→ ASSIGNED TASK: Show me every line in the listing that has the word "DoWatch".

→ TASK INPUTS:
Lemma receive_suffix c inbox irq woken rest irq' woken' r :
  Link.receive c inbox irq woken = (rest, irq', woken', r) ->
  (forall i, i ∈ rest -> i ∈ inbox) /\ (forall body, r = Ok body -> Frame (Z.lor c Protocol.REPLY :: body) ∈ inbox).
Proof.
  revert irq woken; induction inbox as [|i inbox IH]; intros irq woken; cbn [Link.receive]; [by intros [= <- <- <- <-]|].
  assert (forall irq woken, Link.receive c inbox irq woken = (rest, irq', woken', r) ->
    (forall j, j ∈ rest -> j ∈ i :: inbox)
    /\ (forall body, r = Ok body -> Frame (Z.lor c Protocol.REPLY :: body) ∈ i :: inbox)) as Hgo.
  { intros irq0 woken0 Hr. destruct (IH _ _ Hr) as [H1 H2]. split; intros; right; auto. }
  destruct i as [[|head body]| |]; [by apply Hgo| |by apply Hgo|].
  - destruct (Z.eqb_spec head (Z.lor c Protocol.REPLY)) as [->|].
    { intros [= <- <- <- <-]. split; [by right|]. intros body' Hb. assert (body' = body) as -> by congruence. left. }
    destruct (head =? Protocol.EVENT_DIO1); [by apply Hgo|]. destruct (head =? Protocol.EVENT_ERROR); [|by apply Hgo].
    destruct (nth 1 body c =? c); [|by apply Hgo]. intros [= <- <- <- <-]. split; [by right|done].
  - intros [= <- <- <- <-]. split; [by right|done].
Qed.
Lemma arrivals_heard l i : i ∈ Link.inbox (Link.await_arrivals l) ++ concat (Link.arriving (Link.await_arrivals l)) ->
  i ∈ to_hear l.
Proof.
  unfold to_hear, Link.await_arrivals. cbn [Link.inbox Link.arriving].
  destruct (Link.arriving l) as [|a more]; cbn [head tail from_option concat id]; [by rewrite !app_nil_r|].
  by rewrite <- app_assoc.
Qed.
Lemma call_sound l c p :
  sound l (Link.call l c p).1 /\ Link.poisoned (Link.call l c p).1 = Link.poisoned l
  /\ (forall body, (Link.call l c p).2 = Ok body -> Frame (Z.lor c Protocol.REPLY :: body) ∈ to_hear l).
Proof.
  unfold Link.call. destruct (Link.guard l); [|by split; [apply sound_refl|]].
  destruct (Link.port_ok l); cbn [negb]; [|by split; [apply sound_refl|]]. cbv zeta.
  set (l1 := Link.await_arrivals (Link.write l (Kiss.encode c p))).
  destruct (Link.receive _ _ _ _) as [[[rest irq] woken] r] eqn:Hr.
  apply receive_suffix in Hr as [Hrest Hok]. cbn [fst snd].
  assert (forall i, i ∈ Link.inbox l1 ++ concat (Link.arriving l1) -> i ∈ to_hear l) as Hheard.
  { intros i Hi. by apply (arrivals_heard (Link.write l (Kiss.encode c p)) i) in Hi. }
  split_and!; [|done|].
  - split; [done|]. split; [|by left]. unfold to_hear at 1. cbn [Link.with_flags Link.with_inbox Link.inbox Link.arriving].
    intros bs [Hi|Hi]%elem_of_app; apply Hheard, elem_of_app; [left; by apply Hrest|by right].
  - intros body Hb. apply Hheard, elem_of_app. left. by apply Hok.
Qed.
Lemma verify_sound l : sound l (Link.verify_session l).1.
Proof.
  unfold Link.verify_session. destruct (Link.guard l); [|apply sound_refl]. cbv zeta.
  destruct (call_sound l Protocol.HELLO []) as (Hs & _ & Hbody).
  destruct (Link.call l Protocol.HELLO []) as [l1 [body|e]]; cbn [fst snd] in *; [|done].
  destruct (Hello.parse body) as [h|] eqn:Hh; [|done].
  destruct (Z.eqb_spec (Hello.session h) (Link.session l)) as [|Hne]; [done|]. cbn [fst].
  destruct Hs as (Hsess & Hhear & _). split; [done|]. split; [done|]. right. exists body, h. by auto.
Qed.
Lemma checked_sound l c p : sound l (Link.call_checked l c p).1.
Proof.
  unfold Link.call_checked. destruct (call_sound l c p) as (Hs & _).
  destruct (Link.call l c p) as [l1 [body|[]]]; cbn [fst] in *; try done.
  pose proof (verify_sound l1) as Hv. destruct (Link.verify_session l1) as [l2 []]; by eapply sound_trans.
Qed.
Lemma level_sound l : sound l (Link.dio1_level l).1.
Proof. unfold Link.dio1_level. pose proof (checked_sound l Protocol.PINS []). by destruct (Link.call_checked _ _ _) as [? []]. Qed.
Lemma first_activity_suffix inbox i : i ∈ (Link.first_activity inbox).1 -> i ∈ inbox.
Proof.
  induction inbox as [|j inbox IH]; [done|]. cbn [Link.first_activity].
  destruct j as [[|head level]| |]; try (right; by auto). destruct (_ && _); right; by auto.
Qed.
Lemma wait_sound l : sound l (Link.wait l).1.
Proof.
  unfold Link.wait. destruct (act_irq _ || _); [split; [done|split; [done|by left]]|]. cbv zeta.
  set (l1 := Link.await_arrivals (Link.with_flags l false false)).
  pose proof (first_activity_suffix (Link.inbox l1)) as Hrest.
  destruct (Link.first_activity (Link.inbox l1)) as [rest a]. cbn [fst] in *. split; [done|]. split; [|by left].
  unfold to_hear at 1. cbn [Link.with_inbox Link.inbox Link.arriving]. intros bs Hin.
  apply (arrivals_heard (Link.with_flags l false false)). apply elem_of_app in Hin. apply elem_of_app.
  destruct Hin; [left; by apply Hrest|by right].
Qed.
Lemma hello_poisoned n l : Link.poisoned (Link.hello_loop n l).1 = Link.poisoned l.
Proof.
  revert l; induction n as [|n IH]; intros l; cbn [Link.hello_loop];
    pose proof (call_sound l Protocol.HELLO []) as (_ & Hp & _);
    destruct (Link.call l Protocol.HELLO []) as [l1 [body|[]]]; cbn [fst] in *; try done.
  - destruct (Hello.version body); [|done]. destruct (negb _); [done|]. by destruct (Hello.parse body).
  - destruct (Hello.version body); [|done]. destruct (negb _); [done|]. by destruct (Hello.parse body).
  - by rewrite IH.
Qed.

(** Whatever is done with a link, it is poisoned only by another device. *)
Lemma step_poisons l o : Link.poisoned l = false -> Link.poisoned (link_step l o) = true -> met_another l.
Proof.
  intros Hp Hp'. assert (forall l', sound l l' -> Link.poisoned l' = true -> met_another l) as Hsound.
  { intros l' (_ & _ & [Heq|]) ?; [congruence|done]. }
  destruct o as [c p|c p|c p| |n| | | |ops| |a]; cbn [link_step] in Hp'.
  - by eapply Hsound, Hp'; apply call_sound.
  - by eapply Hsound, Hp'; apply checked_sound.
  - eapply Hsound, Hp'. unfold Link.expect_ok. pose proof (checked_sound l c p).
    by destruct (Link.call_checked l c p) as [? [[]|]].
  - by eapply Hsound, Hp'; apply verify_sound.
  - unfold Link.hello in Hp'. rewrite hello_poisoned in Hp'. cbn in Hp'. congruence.
  - by eapply Hsound, Hp'; apply level_sound.
  - by eapply Hsound, Hp'; apply wait_sound.
  - cbn in Hp'. congruence.
  - eapply Hsound, Hp'. unfold BridgeSpi.transaction.
    pose proof (checked_sound l Protocol.SPI (Protocol.encode_operations ops)).
    by destruct (Link.call_checked l _ _) as [? [[]|]].
  - eapply Hsound, Hp'. unfold BridgeWatch.irq_flags. destruct (call_sound l Protocol.SPI
      (Protocol.encode_operations [Write [OP_GET_IRQ_STATUS]; Read [0; 0; 0]])) as (Hs & _).
    destruct (Link.call l Protocol.SPI _) as [l1 [[|? [|? [|? [|? [|? ?]]]]]|?]]; done.
  - eapply Hsound, Hp'. unfold BridgeWatch.wait_for_activity. pose proof (wait_sound l) as Hw.
    destruct (Link.wait l) as [l1 act]. cbn [fst] in Hw. pose proof (level_sound l1) as Hl.
    destruct (Link.dio1_level l1) as [l2 r]. cbn [fst] in Hl. by eapply sound_trans.
Qed.

(** A call nothing answers in time. *)
Lemma call_unanswered l c p more : Link.poisoned l = false -> Link.port_ok l = true ->
  Link.inbox l = [] -> Link.arriving l = [] :: more ->
  Link.call l c p = (Link.mk (Link.written l ++ Kiss.encode c p) true [] more (Link.irq l) (Link.woken l)
                       (Link.session l) false, Err (Timeout c)).
Proof.
  intros Hp Hok Hin Harr. unfold Link.call, Link.guard. rewrite Hp, Hok. cbn [negb]. cbv zeta.
  cbn [Link.await_arrivals Link.write Link.inbox Link.irq Link.woken Link.arriving].
  rewrite Hin, Harr. cbn [app head from_option id Link.receive].
  unfold Link.with_flags, Link.with_inbox, Link.await_arrivals, Link.write.
  cbn [Link.written Link.port_ok Link.inbox Link.arriving Link.session Link.poisoned].
  by rewrite Hp, Hok, Harr.
Qed.

(** A device that restarted is noticed and never spoken to again. When a checked
    call is met with silence the device is asked who it is, and everything it had
    said too late -- the answer to that very call included -- is thrown away on the
    way: the same session leaves the link usable and the call timed out; another one
    poisons it. From then on nothing the program does puts a byte on the wire or
    makes the link usable again. And no operation ever poisons a link unless a device
    with another session had introduced itself. *)
Theorem restart_is_final (l : Link.t) (command : Z) (payload : bytes) (pre rest : list Inbound) (h : Hello.t)
    (more : list (list Inbound)) (ops : list link_op) :
  Link.poisoned l = false -> Link.port_ok l = true -> Link.inbox l = [] ->
  Link.arriving l = [] :: (pre ++ Frame (Z.lor Protocol.HELLO Protocol.REPLY :: Hello.encode h) :: rest) :: more ->
  forallb (passed_over Protocol.HELLO) pre = true -> is_u32 (Hello.session h) ->
  let '(l', r) := Link.call_checked l command payload in
  Link.written l' = Link.written l ++ Kiss.encode command payload ++ Kiss.encode Protocol.HELLO []
  /\ Link.inbox l' = rest
  /\ (if Hello.session h =? Link.session l then Link.poisoned l' = false /\ r = Err (Timeout command)
      else r = Err (Reset (Link.session l) (Hello.session h))
           /\ Link.written (link_run l' ops) = Link.written l' /\ Link.poisoned (link_run l' ops) = true)
  /\ (forall l0 o, Link.poisoned l0 = false -> Link.poisoned (link_step l0 o) = true -> met_another l0).
Proof.
  intros Hp Hok Hin Harr Hpre Hu. unfold Link.call_checked. rewrite (call_unanswered l command payload _ Hp Hok Hin Harr).
  unfold Link.verify_session, Link.guard. cbn [Link.poisoned Link.session]. cbv zeta.
  rewrite (call_answered _ Protocol.HELLO [] pre (Hello.encode h) rest more) by done.
  cbv beta iota. rewrite <- (app_nil_r (Hello.encode h)), hello_roundtrip by done. cbn [Link.session Link.written Link.irq Link.woken].
  destruct (Hello.session h =? Link.session l); cbn [Link.written Link.with_session Link.inbox Link.poisoned].
  - rewrite app_assoc. split_and!; try done. apply step_poisons.
  - rewrite app_assoc. split_and!; try done; [| |apply step_poisons];
      match goal with |- context [link_run ?l0 ops] => destruct (run_silenced l0 ops eq_refl) as (H1 & H2 & H3) end; done.
Qed.
Lemma restart_is_final_witness :
  let l := Link.mk [] true [] [[]; [Frame [0x86; 0; 9]; Frame (0x81 :: Hello.encode (Hello.mk 2 (0, 2) 0xFE 8 false false))]]
             false false 7 false in
  (Link.call_checked l Protocol.SPI [4]).2 = Err (Reset 7 8)
  /\ Link.written (link_run (Link.call_checked l Protocol.SPI [4]).1 [DoTransaction []; DoHello 3; DoWatch false])
     = Link.written (Link.call_checked l Protocol.SPI [4]).1.
Proof.
  intros l. pose proof (restart_is_final l Protocol.SPI [4] [Frame [0x86; 0; 9]] [] (Hello.mk 2 (0, 2) 0xFE 8 false false) []
                          [DoTransaction []; DoHello 3; DoWatch false]) as Ht.
  destruct (Link.call_checked l Protocol.SPI [4]) as [l' r].
  destruct Ht as (_ & _ & (Hr & Hw & _) & _); try done.
Defined.
(** * Arithmetic of a request *)

Lemma le16 low high : is_u8 low -> is_u8 high -> Z.lor low (Z.shiftl high 8) = of_le [low; high].
Proof.
  intros Hl Hh. cbn [of_le]. rewrite Z.shiftl_mul_pow2 by lia. change (2 ^ 8) with 256.
  rewrite Z.mul_0_r, Z.add_0_r, (Z.mul_comm high).
  rewrite <- Z.lxor_lor, <- Z.add_nocarry_lxor; [done|..];
    (apply Z.bits_inj'; intros i Hi; rewrite Z.land_spec, Z.bits_0;
     replace (256 * high) with (Z.shiftl high 8) by (rewrite Z.shiftl_mul_pow2 by lia; lia);
     rewrite Z.shiftl_spec by lia; destruct (decide (i < 8)) as [Hlt|Hge];
     [rewrite (Z.testbit_neg_r high) by lia; apply andb_false_r|];
     replace (Z.testbit low i) with false; [done|]; symmetry;
     destruct (decide (low = 0)) as [->|]; [apply Z.bits_0|];
     apply Z.bits_above_log2; [width; lia|]; apply (Z.log2_lt_pow2 low i); [width; lia|];
     apply (Z.lt_le_trans _ (2 ^ 8)); [width; lia|apply Z.pow_le_mono_r; lia]).
Qed.

Lemma wf_drop n (p : bytes) : wf_bytes p -> wf_bytes (drop n p).
Proof. apply Forall_drop. Qed.
Lemma wf_take n (p : bytes) : wf_bytes p -> wf_bytes (take n p).
Proof. apply Forall_take. Qed.

Lemma wanted_nil : Device.wanted [] = 0.
Proof. done. Qed.
Lemma wanted_cons o ops : Device.wanted (o :: ops) = (if Device.returns_bytes o then Protocol.op_length o else 0) + Device.wanted ops.
Proof. unfold Device.wanted. rewrite filter_cons. by destruct (Device.returns_bytes o). Qed.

→ PROBLEM SOLUTION:
  /\ Link.written (link_run (Link.call_checked l Protocol.SPI [4]).1 [DoTransaction []; DoHello 3; DoWatch false])
                          [DoTransaction []; DoHello 3; DoWatch false]) as Ht.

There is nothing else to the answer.